Friday 21st September 2012, I attended the Liverpool NHS Hack Day to meet our friends at Integrella. We were presenting our progress from the last Hack Day. Integrella have kick-started a cloud-based project to help NHS staff overcome some thorny communications problems, and were looking for a mobile partner to take it to the pockets of clinicians.
The project is called BleepBleep - an iPhone solution to help doctors, clinicians and nurses share contact details more efficiently.
We spent 2 days with Integrella improving the solution with the feedback of NHS staff at the event.
The event was held in Liverpool, UK.
There is a problem that nearly every NHS staff member faces on a daily basis - time wasted with switchboard communications.
NHS Staff members currently have the option to ring a switchboard. Not only do NHS switchboards impose long wait times on clinicians, but they regularly hold out of date information.
Problems are increased by bleeper technology. Many bleepers that clinicians carry have a 10 character limit, which means staff must request a return call return. This delays communications and reduces staff productivity in the NHS, causing additional wait times for patients and potentially the NHS budget being spent elsewhere.
BleepBleep is an always-up-to-date address book for NHS staff.
It’s like social media, in that clinicians can contribute information and updates to greatly increase the quality of the data. This takes the burden away from the switchboard, and relies on the much better accuracy of intra-departmental knowledge.
The BleepBleep project was spearheaded by our partner - Integrella (London). PocketWorks are leading the iPhone development part of the project.
The NHS Hack Day was created by geeks that love the NHS and healthcare system. It’s been recognised by masses across the country including doctors, nurses and other staff members.
We had some massive interest.
One Doctor from Nottingham was extremely interested and joined our group on the day. Events like this help us get closer to real users, which helps us achieve far superior results.
People always say, “it’s not what you know, it’s who you know!”
The Hack Day starts with a problem, usually identified by NHS staff members that pitch this on the first day of the weekend. They have 2 minutes to describe the problem and potential ways they could fix this problem. After the pitch usually they stand around in the Hallway awaiting a clever geek to pick them and fix their problem. Developers get just 2 days to finalise the problem and come up with a solution.
The NHS Hack Day has grown rapidly and hosts over 250 people regularly around the Country. They have fixed many problems in the NHS and continue to thrive on geeky healthcare!

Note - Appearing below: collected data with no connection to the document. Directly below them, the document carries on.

(** A message is never written to a stream that is closed. *)
Lemma on_message_closed (channelPrefix : option string) (channel : string)
    (message : option Json) hub c :
  (forall stream, streams hub !! c = Some stream -> closed stream = true) ->
  streams (on_message channelPrefix channel message hub) !! c = streams hub !! c.
Proof.
  intros Hclosed. unfold on_message.
  destruct (activeConnections hub !! _) as [tc|]; [|done].
  destruct (decide (size tc = 0)); [done|].
  destruct message as [event|]; [|done].
  assert (forall sseMessage,
            (foldl (enqueue_step sseMessage) (tc, streams hub) (elements tc)).2 !! c =
            streams hub !! c) as Hfold.
  { intros sseMessage.
    rewrite (redis_enqueue_fold_stream sseMessage (elements tc) (tc, streams hub) c
               (NoDup_elements tc)). simpl.
    destruct (streams hub !! c) as [stream|] eqn:Hc; [|done].
    by rewrite (Hclosed stream eq_refl), andb_false_r. }
  destruct event; try done;
    match goal with |- context [foldl (enqueue_step ?m) _ _] =>
      specialize (Hfold m); destruct (foldl (enqueue_step m) _ _) as [tc' strs'] end;
    by destruct (decide (size tc' = 0)).
Qed.

Lemma redis_abort_streams (channelPrefix : option string) (taskId : string) c hub :
  streams (abort channelPrefix taskId c hub) =
  match streams hub !! c with
  | Some stream => <[c := mkStream (chunks stream) true]> (streams hub)
  | None => streams hub
  end.
Proof.
  unfold abort. destruct (activeConnections hub !! taskId) as [tc|]; [|done].
  by destruct (decide (size (tc ∖ {[c]}) = 0)).
Qed.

When I attended, our proposal was pitched to staff members from the NHS.
After my experience when attending the NHS Hack Weekend, I came up with a few tips if your thinking about attending next time:
There is a massive focus currently on the public sector, where worries of budget cuts, wages being dropped or worse workforce cuts!
Hack Days could help many other industries by using clever technologies created by the people who love it most. Let’s take for example the Police Sector, nearly 2 hours per Police Officer is spent dealing with Paperwork, could a simple piece of technology reduce this to 1 hour?
We feel that Hack Day’s could be a massive drive going forward in our slipped economy!